Source data

(** *** The byte writes *)

Lemma poke_middle (pre rest : list Z) (x b : Z) :
  poke (length pre) b (pre ++ x :: rest) = pre ++ b :: rest.
Proof. induction pre as [|y pre IH]; cbn; [reflexivity | now rewrite IH]. Qed.

Lemma setUint8_middle (pre rest : list Z) (x v : Z) :
  setUint8 (pre ++ x :: rest) (Z.of_nat (length pre)) v
  = pre ++ (v mod 256) :: rest.
Proof.
  unfold setUint8.
  destruct (Z.of_nat (length pre) <? 0) eqn:E; [apply Z.ltb_lt in E; lia|].
  rewrite Nat2Z.id. apply poke_middle.
Qed.

Lemma setInt16_middle (pre rest : list Z) (x y : Z) (v : float) :
  setInt16 (pre ++ x :: y :: rest) (Z.of_nat (length pre)) v
  = pre ++ le16 (ToInt16 v) ++ rest.
Proof.
  unfold setInt16, setUint16. rewrite setUint8_middle.
  replace (pre ++ ToInt16 v mod 256 :: y :: rest)
    with ((pre ++ [ToInt16 v mod 256]) ++ y :: rest)
    by (now rewrite <- app_assoc).
  replace (Z.of_nat (length pre) + 1)
    with (Z.of_nat (length (pre ++ [ToInt16 v mod 256])))
    by (rewrite length_app; cbn; lia).
  rewrite setUint8_middle. rewrite <- app_assoc. reflexivity.
Qed.

(** The sample loop appends the words of the samples still to write. *)
Lemma write_samples_from (data done todo : Float32Array) (pre : list Z) :
  data = done ++ todo ->
  iterate (length todo) (Z.of_nat (length done)) 1 (writeSample data)
    (pre ++ repeat 0 (2 * length todo), Z.of_nat (length pre))
  = (pre ++ payload todo,
     Z.of_nat (length pre) + 2 * Z.of_nat (length todo)).
Proof.
  revert done pre. induction todo as [|x todo IH]; intros done pre Hd.
  - cbn. now rewrite Z.add_0_r.
  - cbn [length iterate].
    replace (2 * S (length todo))%nat with (S (S (2 * length todo))) by lia.
    cbn [repeat]. unfold writeSample at 2.
    rewrite setInt16_middle.
    replace (get data (Z.of_nat (length done))) with x.
    2:{ unfold get.
        destruct (Z.of_nat (length done) <? 0) eqn:E;
          [apply Z.ltb_lt in E; lia|].
        rewrite Nat2Z.id, Hd, app_nth2, Nat.sub_diag by lia. reflexivity. }
    replace (pre ++ le16 (ToInt16 (intSample x)) ++ repeat 0 (2 * length todo))
      with ((pre ++ le16 (ToInt16 (intSample x))) ++ repeat 0 (2 * length todo))
      by (now rewrite <- app_assoc).
    replace (Z.of_nat (length pre) + 2)
      with (Z.of_nat (length (pre ++ le16 (ToInt16 (intSample x)))))
      by (rewrite length_app; cbn; lia).
    replace (Z.of_nat (length done) + 1) with (Z.of_nat (length (done ++ [x])))
      by (rewrite length_app; cbn; lia).
    rewrite (IH (done ++ [x])) by (now rewrite <- app_assoc).
    unfold payload. cbn [flat_map]. rewrite <- app_assoc. f_equal.
    rewrite length_app. cbn [length le16]. lia.
Qed.

(** The header writes fill the first 44 bytes of a zero-filled buffer. *)
Lemma header_writes (numberOfChannels sampleRate byteRate dataLength : Z)
      (tail : list Z) :
  let view := repeat 0 44 ++ tail in
  let view := writeString view 0 "RIFF" in
  let view := setUint32 view 4 (36 + dataLength) in
  let view := writeString view 8 "WAVE" in
  let view := writeString view 12 "fmt " in
  let view := setUint32 view 16 16 in
  let view := setUint16 view 20 1 in
  let view := setUint16 view 22 numberOfChannels in
  let view := setUint32 view 24 sampleRate in
  let view := setUint32 view 28 byteRate in
  let view := setUint16 view 32 (numberOfChannels * 2) in
  let view := setUint16 view 34 16 in
  let view := writeString view 36 "data" in
  let view := setUint32 view 40 dataLength in
  view = header numberOfChannels sampleRate byteRate dataLength ++ tail.
Proof. reflexivity. Qed.

Lemma header_length (numberOfChannels sampleRate byteRate dataLength : Z) :
  length (header numberOfChannels sampleRate byteRate dataLength) = 44%nat.
Proof. reflexivity. Qed.

(** The bytes that [audioBufferToWav] produces: the canonical header, then
    the 16-bit words of the interleaved samples. *)
Lemma audioBufferToWav_layout (b : AudioBuffer) :
  audioBufferToWav b
  = header (numberOfChannels b) (ToUint32 (sampleRate b))
           (ToUint32 (sampleRate b * Number_ofZ (numberOfChannels b * 2))%float)
           (len (interleaved b) * 2)
    ++ payload (interleaved b).
Proof.
  unfold audioBufferToWav. cbv zeta.
  rewrite interleaveChannels_interleaved.
  change (16 / 8) with 2.
  set (data := interleaved b).
  replace (Z.to_nat (44 + len data * 2)) with (44 + 2 * length data)%nat
    by (unfold len; lia).
  rewrite repeat_app.
  pose proof (header_writes (numberOfChannels b) (ToUint32 (sampleRate b))
                (ToUint32 (sampleRate b
                           * Number_ofZ (numberOfChannels b * 2))%float)
                (len data * 2) (repeat 0 (2 * length data))) as H.
  cbv zeta in H. rewrite H. clear H.
  unfold len at 1. rewrite for_range_nat.
  set (hd := header _ _ _ _).
  pose proof (write_samples_from data [] data hd eq_refl) as W.
  cbn [length Z.of_nat] in W.
  replace (Z.of_nat (length hd)) with 44 in W by reflexivity.
  exact (f_equal fst W).
Qed.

About this task
Look above for the line with "replace (Z.to_nat (44" and the line with "unfold len at 1. rewrite for_range_nat.", and reproduce exactly those two lines plus every line between, nothing more.

Result of the task
  replace (Z.to_nat (44 + len data * 2)) with (44 + 2 * length data)%nat
    by (unfold len; lia).
  rewrite repeat_app.
  pose proof (header_writes (numberOfChannels b) (ToUint32 (sampleRate b))
                (ToUint32 (sampleRate b
                           * Number_ofZ (numberOfChannels b * 2))%float)
                (len data * 2) (repeat 0 (2 * length data))) as H.
  cbv zeta in H. rewrite H. clear H.
  unfold len at 1. rewrite for_range_nat.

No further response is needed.